Washback and Related Concepts This relatively new topic in general educational circle is the phenomenon called backwash which is used to refer to the influence of tests on teaching. Within language assessment, however, the term washback is preferably used recently (Alderson and Wall 1993; Messick 1996; Cheng 1997; Alderson 2004). Shohamy (1992) also focuses on washback in terms of language learners as test-takers when she
describes "the utilization of external language tests to affect and drive foreign language learning in the school context" (p. 513; as cited in Bailey, 1996, p.3). Some Scholars like Cheng (1997) see the term washback as a change in curriculum and use it to indicate an active direction and function of intended curriculum change by means of the change of public examinations (p.38). As part of consequential validity, Messick (1996: 261) says that: Washback refers to the extent to which the introduction and the use of a test influences language teachers and learners to do things that they would not otherwise do that promote or inhibit language learning. (Fulcher and Davidson, 2007: 221) The focus of any washback study, as Fulcher and Davidson (2007) claim, is on those things that we do in the classroom because of the test, but would not otherwise do. A number of other key terms have also grown in the literature which seem to convey, as Cheng (2005) claims, similar meaning and equated with washback (Green, 2007). Shohamy (1993a, p. 4) summarized some of these key concepts: 1. Measurement driven instruction refers to the notion that tests should drive learning. 2. Curriculum alignment focuses on the connection between testing and the teaching syllabus. 3. Systemic validity implies the integration of tests into the educational system and the need to demonstrate that the introduction of a new test can improve learning. (Bailey, 1999) Morrow (1986) coined the term washback validity and defined a valid test like this: test is valid when it has good washback and conversely test is invalid when it has negative washback (Alderson and Wall, 1993).
More recently, Bachman and Palmer (1996, pp. 29-35) have discussed impact of a test as distinguished from its washback.

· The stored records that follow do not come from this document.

(** The runes of two, three and four bytes: no overlong form, no surrogate,
    nothing above U+10FFFF. *)
Definition two (b c : Byte.byte) : bool := between 194 224 b && cont c.
Definition three (b c d : Byte.byte) : bool :=
  between 224 240 b && cont c && cont d && negb ((bZ b =? 224)%Z && (bZ c <? 160)%Z)
  && negb ((bZ b =? 237)%Z && (160 <=? bZ c)%Z).
Definition four (b c d e : Byte.byte) : bool :=
  between 240 245 b && cont c && cont d && cont e && negb ((bZ b =? 240)%Z && (bZ c <? 144)%Z)
  && negb ((bZ b =? 244)%Z && (144 <=? bZ c)%Z).

(** How many bytes of continuation follow the first one; 0 if [DecodeRune]
    answers [RuneError]. *)
Definition multibyte (l : bytes) : nat :=
  match l with
  | b :: c :: l =>
      if two b c then 1
      else match l with
      | d :: l =>
          if three b c d then 2
          else match l with e :: _ => if four b c d e then 3 else 0 | [] => 0 end
      | [] => 0
      end
  | _ => 0
  end.

(** [utf8.Valid]; the first [k] bytes belong to a rune that was looked at. *)
Fixpoint valid_from (k : nat) (l : bytes) : bool :=
  match l, k with
  | [], _ => true
  | _ :: l, S k => valid_from k l
  | b :: l, O =>
      if ascii b then valid_from 0 l
      else match multibyte (b :: l) with O => false | n => valid_from n l end
  end.

Definition utf8_valid (l : bytes) : bool := valid_from 0 l.

(** [utf8.EncodeRune] *)
Definition encode_rune (r : Z) : bytes :=
  (if r <? 128 then [Zb r]
   else if r <? 2048 then [Zb (192 + r / 64); Zb (128 + r mod 64)]
   else if r <? 65536 then [Zb (224 + r / 4096); Zb (128 + r / 64 mod 64); Zb (128 + r mod 64)]
   else [Zb (240 + r / 262144); Zb (128 + r / 4096 mod 64); Zb (128 + r / 64 mod 64);
         Zb (128 + r mod 64)])%Z.

(** [utf8.RuneError] *)
Definition replacement : bytes := encode_rune 65533.

(** Text that is valid, rune by rune. *)
Inductive utf8 : bytes → Prop :=
| utf8_nil : utf8 []
| utf8_ascii b l : ascii b = true → utf8 l → utf8 (b :: l)
| utf8_rune b r l :
    ascii b = false → r ≠ [] → multibyte (b :: r) = length r → utf8 l → utf8 (b :: r ++ l).

Lemma multibyte_split b l n :
  multibyte (b :: l) = S n →
  ∃ r l', l = r ++ l' ∧ length r = S n ∧ multibyte (b :: r) = S n.
Proof.
  intros E. exists (take (S n) l), (drop (S n) l).
  rewrite take_drop. split; [done|]. revert E.
  destruct l as [|c [|d [|e l]]]; cbn; [done| | |];
    (destruct (two b c) eqn:E2; [intros [= <-]; cbn; by rewrite ?E2|]); [done| |];
    (destruct (three b c d) eqn:E3; [intros [= <-]; cbn; by rewrite ?E2, ?E3|]); [done|].
  destruct (four b c d e) eqn:E4; [intros [= <-]; cbn; by rewrite ?E2, ?E3, ?E4|done].
Qed.

Lemma multibyte_app b r l :
  r ≠ [] → multibyte (b :: r) = length r → multibyte (b :: r ++ l) = length r.
Proof.
  destruct r as [|c [|d [|e [|f r]]]]; cbn; intros ?; [done|..];
    destruct (two b c); try done; destruct (three b c d); try done;
    destruct (four b c d e); done.
Qed.

Lemma valid_from_app r l : valid_from (length r) (r ++ l) = valid_from 0 l.
Proof. by induction r. Qed.

Lemma valid_from_cons b l :
  valid_from 0 (b :: l)
  = if ascii b then valid_from 0 l
    else match multibyte (b :: l) with O => false | n => valid_from n l end.
Proof. done. Qed.

Lemma utf8_valid_utf8 l : utf8_valid l = true → utf8 l.
Proof.
  unfold utf8_valid. induction l as [[|b l] IH] using (well_founded_induction (well_founded_ltof _ length));
    [constructor|]. rewrite valid_from_cons. destruct (ascii b) eqn:Ea.
  { intros Hv. constructor; [done|]. apply IH; [unfold ltof; cbn; lia|done]. }
  destruct (multibyte (b :: l)) as [|k] eqn:Em; [done|]. intros Hv.
  apply multibyte_split in Em as (r & l' & -> & Hr & Em). rewrite <- Hr in Hv, Em.
  rewrite valid_from_app in Hv. apply utf8_rune; [done|by destruct r|done|].
  apply IH; [unfold ltof; cbn; rewrite length_app; lia|done].
Qed.
End Utf8.

(** ** JSON *)
Module Json.
Import Utf8.

Inductive json :=
| J_null
| J_bool (b : bool)
| J_num (lit : bytes)       (* a number is kept as it is written *)
| J_str (s : bytes)
| J_arr (l : list json)
| J_obj (l : list (bytes * json)).

(** *** Characters *)
Definition quote_mark : Byte.byte := Byte.x22.
Definition backslash : Byte.byte := Byte.x5c.
Definition newline : Byte.byte := Byte.x0a.

Definition isspace (b : Byte.byte) : bool := bool_decide (b ∈ [Byte.x20; Byte.x09; Byte.x0d; newline]).
Definition numchar (b : Byte.byte) : bool := bool_decide (b ∈ str "0123456789+-.eE").
Definition digit (b : Byte.byte) : bool := between 48 58 b.

Definition hex_digits : bytes := str "0123456789abcdef".
Definition hex (z : Z) : Byte.byte := nth (Z.to_nat z) hex_digits Byte.x30.
Definition unhex (b : Byte.byte) : option Z :=
  if digit b then Some (bZ b - 48)%Z
  else if between 97 103 b then Some (bZ b - 87)%Z
  else if between 65 71 b then Some (bZ b - 55)%Z
  else None.

(** *** The writer *)

(** [appendString] with the escapes for HTML. *)
Definition html_safe (b : Byte.byte) : bool :=
  between 32 128 b && bool_decide (b ∉ [quote_mark; backslash] ++ str "<>&").

Definition escape (b : Byte.byte) : bytes :=
  if html_safe b then [b]
  else if bool_decide (b = quote_mark ∨ b = backslash) then [backslash; b]
  else if bool_decide (b = Byte.x08) then str "\b"
  else if bool_decide (b = Byte.x0c) then str "\f"
  else if bool_decide (b = newline) then str "\n"
  else if bool_decide (b = Byte.x0d) then str "\r"
  else if bool_decide (b = Byte.x09) then str "\t"
  else str "\u00" ++ [hex (bZ b / 16); hex (bZ b mod 16)].

(** U+2028 and U+2029 are escaped too. *)
Definition separator (l : bytes) : option Byte.byte :=
  match l with
  | b :: c :: d :: _ =>
      if bool_decide (b = Byte.xe2 ∧ c = Byte.x80 ∧ (d = Byte.xa8 ∨ d = Byte.xa9))
      then Some (hex (bZ d mod 16)) else None
  | _ => None
  end.

(** The next [k] bytes belong to a rune that was looked at; they are copied if
    [copy] is set. *)
Fixpoint quote_from (copy : bool) (k : nat) (l : bytes) : bytes :=
  match l, k with
  | [], _ => []
  | b :: l, S k => (if copy then [b] else []) ++ quote_from copy k l
  | b :: l, O =>
      if ascii b then escape b ++ quote_from true 0 l
      else match separator (b :: l) with
      | Some h => str "\u202" ++ [h] ++ quote_from false 2 l
      | None =>
          match multibyte (b :: l) with
          | O => str "\ufffd" ++ quote_from true 0 l
          | n => b :: quote_from true n l
          end
      end
  end.

Definition quote (s : bytes) : bytes := [quote_mark] ++ quote_from true 0 s ++ [quote_mark].

(** [strconv.AppendInt] of an integer with at most 20 digits. *)
Fixpoint digits (fuel : nat) (z : Z) : bytes :=
  match fuel with
  | S fuel => if (z <? 10)%Z then [Zb (48 + z)] else digits fuel (z / 10) ++ [Zb (48 + z mod 10)]
  | O => [Zb (48 + z)]
  end.
Definition show_int (z : Z) : bytes :=
  if (z <? 0)%Z then str "-" ++ digits 19 (- z) else digits 19 z.

(** The items with something between them. *)
Definition sep_concat {A} (sep : list A) (items : list (list A)) : list A :=
  match items with
  | [] => []
  | x :: items => x ++ concat (List.map (λ y, sep ++ y) items)
  end.

(** [appendIndent] with no prefix and two spaces: a line for each item, nothing
    between the brackets of an empty value. *)
Definition new_line (depth : nat) : bytes := newline :: replicate (2 * depth) Byte.x20.
Definition bracket (o c : Byte.byte) (depth : nat) (items : list bytes) : bytes :=
  match items with
  | [] => [o; c]
  | _ => [o] ++ new_line (S depth) ++ sep_concat (str "," ++ new_line (S depth)) items
         ++ new_line depth ++ [c]
  end.

Fixpoint print (j : json) (depth : nat) : bytes :=
  match j with
  | J_null => str "null"
  | J_bool b => if b then str "true" else str "false"
  | J_num lit => lit
  | J_str s => quote s
  | J_arr l => bracket Byte.x5b Byte.x5d depth (List.map (λ x, print x (S depth)) l)
  | J_obj l =>
      bracket Byte.x7b Byte.x7d depth
        (List.map (λ m, quote m.1 ++ str ": " ++ print m.2 (S depth)) l)
  end.

(** *** The reader: tokens *)

Inductive token :=
| T_open_obj | T_close_obj | T_open_arr | T_close_arr | T_colon | T_comma
| T_null | T_bool (b : bool) | T_num (lit : bytes) | T_str (s : bytes).

Fixpoint drop_digits (l : bytes) : bytes :=
  match l with
  | [] => []
  | b :: l' => if digit b then drop_digits l' else l
  end.

(** The grammar of numbers, from the exponent, from the fraction, from the
    beginning. *)
Definition expo_ok (l : bytes) : bool :=
  match l with
  | [] => true
  | e :: l =>
      bool_decide (e ∈ str "eE")
      && match match l with s :: l' => if bool_decide (s ∈ str "+-") then l' else l | [] => [] end with
         | d :: l => digit d && bool_decide (drop_digits l = [])
         | [] => false
         end
  end.
Definition frac_ok (l : bytes) : bool :=
  match l with
  | p :: l' =>
      if bool_decide (p = Byte.x2e)
      then match l' with d :: l' => digit d && expo_ok (drop_digits l') | [] => false end
      else expo_ok l
  | [] => true
  end.
Definition number_ok (l : bytes) : bool :=
  match match l with s :: l' => if bool_decide (s = Byte.x2d) then l' else l | [] => [] end with
  | d :: l =>
      if bool_decide (d = Byte.x30) then frac_ok l else digit d && frac_ok (drop_digits l)
  | [] => false
  end.

(** The character after a backslash; ["u"] is treated apart. *)
Definition unescape (e : Byte.byte) : option Byte.byte :=
  if bool_decide (e ∈ [quote_mark; backslash; Byte.x2f]) then Some e
  else if bool_decide (e = Byte.x62) then Some Byte.x08
  else if bool_decide (e = Byte.x66) then Some Byte.x0c
  else if bool_decide (e = Byte.x6e) then Some newline
  else if bool_decide (e = Byte.x72) then Some Byte.x0d
  else if bool_decide (e = Byte.x74) then Some Byte.x09
  else None.

Definition hex4 (a b c d : Byte.byte) : option Z :=
  a ← unhex a; b ← unhex b; c ← unhex c; d ← unhex d;
  Some (((a * 16 + b) * 16 + c) * 16 + d)%Z.

(** [utf16.DecodeRune] of the surrogates [r1] and [r2]. *)
Definition surrogate (r : Z) : bool := (55296 <=? r)%Z && (r <? 57344)%Z.
Definition decode_pair (r1 r2 : Z) : option Z :=
  if ((55296 <=? r1) && (r1 <? 56320) && (56320 <=? r2) && (r2 <? 57344))%Z
  then Some ((r1 - 55296) * 1024 + (r2 - 56320) + 65536)%Z else None.

(** A rune in front of the string that the rest of the text begins with. *)
Definition emit (r : bytes) (m : option (bytes * list token)) : option (bytes * list token) :=
  '(s, ts) ← m; Some (r ++ s, ts).

Definition punctuation (b : Byte.byte) : option token :=
  if bool_decide (b = Byte.x7b) then Some T_open_obj
  else if bool_decide (b = Byte.x7d) then Some T_close_obj
  else if bool_decide (b = Byte.x5b) then Some T_open_arr
  else if bool_decide (b = Byte.x5d) then Some T_close_arr
  else if bool_decide (b = Byte.x3a) then Some T_colon
  else if bool_decide (b = Byte.x2c) then Some T_comma
  else None.

(** The number [num] that the lexer has collected, before the tokens [ts]. *)
Definition flush (num : bytes) (ts : option (list token)) : option (list token) :=
  match num with
  | [] => ts
  | _ => if number_ok num then cons (T_num num) <$> ts else None
  end.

The impact of test use, as they think,
operates at two levels: the micro level (i.e., the effect of the test on individual students and teachers) and the macro level (i.e., the impact on society and its educational systems). Many scholars consider these two concepts within the realm of a theoretical notion first introduced by Messick. According to this notion called consequential validity, the social consequences of testing are part of a broader, unified concept of test validity (Messick, 1989, 1996). Arguing Morrows washback validity, he suggests that tests which satisfy validity criteria are more likely to have a positive influence on teaching and learning, and so counsels that washback is not a sign of test validity, but that a valid test is likely to generate positive washback (Green, 2007).
Aspects of Washback Wall (2000) considered tests as having positive (beneficial) and negative (harmful)effects. Positive effects as she called included inducing them to cover their subjects thoroughly, forcing them to complete their syllabuses within a prescribed time limit, compelling them to pay as much attention to weak pupils as to strong ones, and making them familiar with the standards which other teachers and schools were able to achieve. Quoting Wiseman (1961), Wall mentioned the possible negative effects of tests as encouraging teachers to `watch the examiner's foibles and to note his idiosyncrasies' in order to prepare pupils for questions that were likely to appear, limiting the teachers' freedom to teach subjects in their own way, encouraging them to do the work that the pupils should be doing, tempting them to overvalue the type of skills that led to successful examination performance, and convincing them to pay attention to the `purely examinable side' of their professional work and to neglect the side which would not be tested. To be away from the complexity of the concepts, Alderson and Wall (1993) explicitly stated 15 washback hypotheses through reading the literature and their
experience. The factors which are influenced are: teaching, learning, content, rate, sequence, degree, depth, attitudes and also the number of teachers or learners affected by a test. Hughes (1993) suggested a trichotomy model for washback, considering participants, process, and products as components of washback. In Hughes framework, participants include language learners and teachers, administrators, materials developers, and publishers, "all of whose perceptions and attitudes toward their work may be affected by a test". The term process covers any actions taken by the participants which may contribute to the process of learning. According to Hughes, such processes include materials development, syllabus design, changes in teaching methods or content, learning and/or test-taking strategies, etc. Finally, in Hughes' framework, product refers to "what is learned (facts, skills, etc.) and the quality of learning (fluency, etc.)" (As cited in Bailey, 1999) Watanabe (2004) conceptualized washback in terms of: Dimension (specificity, intensity, length, intentionality and value of the washback), aspects of learning and teaching that may be influenced by the examination, and the factors mediating the process of washback being generated (test factors, prestige factors, personal factors, macro-context-factors). Andrews et al. (2002) found out in their study that the impact of a test can be immediate or delayed. According to these researchers, washback seems to be associated primarily with highstakes tests, that is, tests used for making important decisions that affect different sectors. That is why this paper is going to deal with the influences of MA Entrance Examination as a high-stakes test on aspects mentioned in Alderson &Walls washback hypotheses. But before the study itself, I would like to touch upon some of the empirical studies carried out on what this paper is concerned with, that is, teachers methodology, attitudes and content.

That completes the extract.